Wallace-Whitfield was chairman of the Progressive Liberal Party (PLP) leading up to the PLP’s historic victory in the January 10, 1967 general election, and Chuck was one of his young “generals” at the PLP’s campaign headquarters upstairs the Reinhard Hotel on Baillou Hill Road.
When Wallace-Whitfield left the PLP in 1970 and subsequently became one of the founding members of the Free National Movement (FNM), so did Chuck Virgill, and although the FNM did not become the government of The Bahamas until two decades later, in 1992, Chuck became a Minister in the FNM government, and at the time of his brutal murder in 1997, he was manager for the FNM’s campaign to return to office for a second term as the government of The Bahamas.
So, you can see why I get so depressed on Chuck’s birthday.

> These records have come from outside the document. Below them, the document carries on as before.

(* ===== verification/LRURefine.v ===== *)
(** * The code of [LRUCache] implements the abstract cache

    [crep] relates a heap and an [LRUCache] object to an abstract cache of
    LRUSpec.v. For every method: from a related state the code runs without a
    null dereference, a use after free, a failed DCHECK or an endless loop, its
    result and the deleter calls are those of the abstract operation, the
    final states are related, and no handle outside the shard is touched. *)

From S2P Require Import Prelude CacheKey HandleTable HandleTableRep LRUCache LRUList LRUSpec.

(** an abstract entry as it is stored: the cache itself holds one reference *)
Definition centry (tab : gmap (CacheKey * Z) addr) (a : addr) (en : aentry) : entry :=
  let c := bool_decide (tab !! xkh en = Some a) in
  mkEntry (x_value en) (x_deleter en) (x_charge en) (x_key en) (x_hash en) (x_priority en)
    c (x_handles en + Z.b2z c).

Definition cents (tab : gmap (CacheKey * Z) addr) (ents : gmap addr aentry) : gmap addr entry :=
  map_imap (fun a en => Some (centry tab a en)) ents.

(** an entry that left the cache and waits to be freed *)
Definition dead (en : aentry) : entry :=
  mkEntry (x_value en) (x_deleter en) (x_charge en) (x_key en) (x_hash en) (x_priority en)
    false 0.

Definition dead_of (A : acache) (V : list addr) : gmap addr entry :=
  dead <$> filter (fun p => p.1 ∈ V) (a_ents A).

Lemma cents_lookup tab ents a : cents tab ents !! a = centry tab a <$> ents !! a.
Proof. unfold cents. rewrite map_lookup_imap. by destruct (ents !! a). Qed.

Lemma centry_ext tab tab' a en :
  (tab !! xkh en = Some a <-> tab' !! xkh en = Some a) -> centry tab a en = centry tab' a en.
Proof. intros HE. unfold centry. by rewrite (bool_decide_ext _ _ HE). Qed.

Lemma dead_of_lookup A V a :
  dead_of A V !! a = if decide (a ∈ V) then dead <$> a_ents A !! a else None.
Proof.
  unfold dead_of. rewrite lookup_fmap, map_lookup_filter.
  destruct (a_ents A !! a) as [en|]; simpl; [|by case_decide].
  unfold guard. repeat case_decide; done.
Qed.

Lemma dead_of_snoc A V a en :
  a_ents A !! a = Some en -> dead_of A (V ++ [a]) = <[a := dead en]> (dead_of A V).
Proof.
  intros Ha. apply map_eq. intros b. rewrite lookup_insert, !dead_of_lookup.
  destruct (decide (a = b)) as [->|Hne]; repeat case_decide; try set_solver.
  by rewrite Ha.
Qed.

Section Refine.
Context {rep : gmap addr LRUHandle -> HandleTable -> gmap (CacheKey * Z) addr -> Prop}.
Context {laws : TableLaws rep}.

Abbreviation shard := (shard (rep := rep)).

Lemma shard_list_fuel P m self t tab E lru :
  shard P (handles m) self t tab E lru -> (length lru < list_fuel m)%nat.
Proof.
  intros R. unfold list_fuel. apply Nat.lt_succ_r, nodup_heap_length.
  - eapply NoDup_cons_1_2. apply R.
  - intros a Ha. destruct (s_lru R a Ha) as [en He].
    destruct (shard_handle R a en He) as (h & -> & _). by eexists.
Qed.

Lemma wp_sub_charge P m c tab E lru e en (Q : unit -> cstate -> Prop) :
  shard P (handles m) (c_lru c) (c_table c) tab E lru -> E !! e = Some en ->
  Q tt (m, set_c_usage (u64 (c_usage c - e_charge en)) c) -> wp (sub_charge e) Q (m, c).
Proof.
  intros R He HQ. unfold sub_charge. eapply wp_bind, wp_on_mem, wp_entry_load; [done..|].
  intros h <-. by apply wp_modify.
Qed.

If he had died of natural causes in bed, I would still experience some degree of sadness on the anniversary of his birthday, but the fact that he was brutally murdered is still extremely painful to come to grips with.
Chuck was assaulted outside his condominium on West Bay Street when he returned home from a campaign, presumably because his murderers thought he had in his possession money collected that night at the campaign rally. His badly battered body was found in a wellfield behind the Bahamas Electricity Corporation on Soldier Road on February 15, 1997.
What is even more painful for me is that although the four culprits who were convicted of his murder were sentenced to death, The Bahamas’ automatic death penalty was ruled unconstitutional by the London-based Privy Council in 2006 and their death sentences were reduced to life imprisonment. What’s more, one of them later was released from prison several years ago on a technicality, and another subsequently had his life sentence reduced.
I am a committed practicing Roman Catholic, and based on the dictates of my faith, I did not believe in the death penalty, but Chuck’s murder reversed my opinion in this regard, and I am now a dyed-in-the-wool proponent of administering and carrying out the death penalty for persons convicted of heinous murders, as was the case with Chuck’s death.
May the soul of my very dear friend and brother Charles “Chuck” Virgill continue to rest in peace.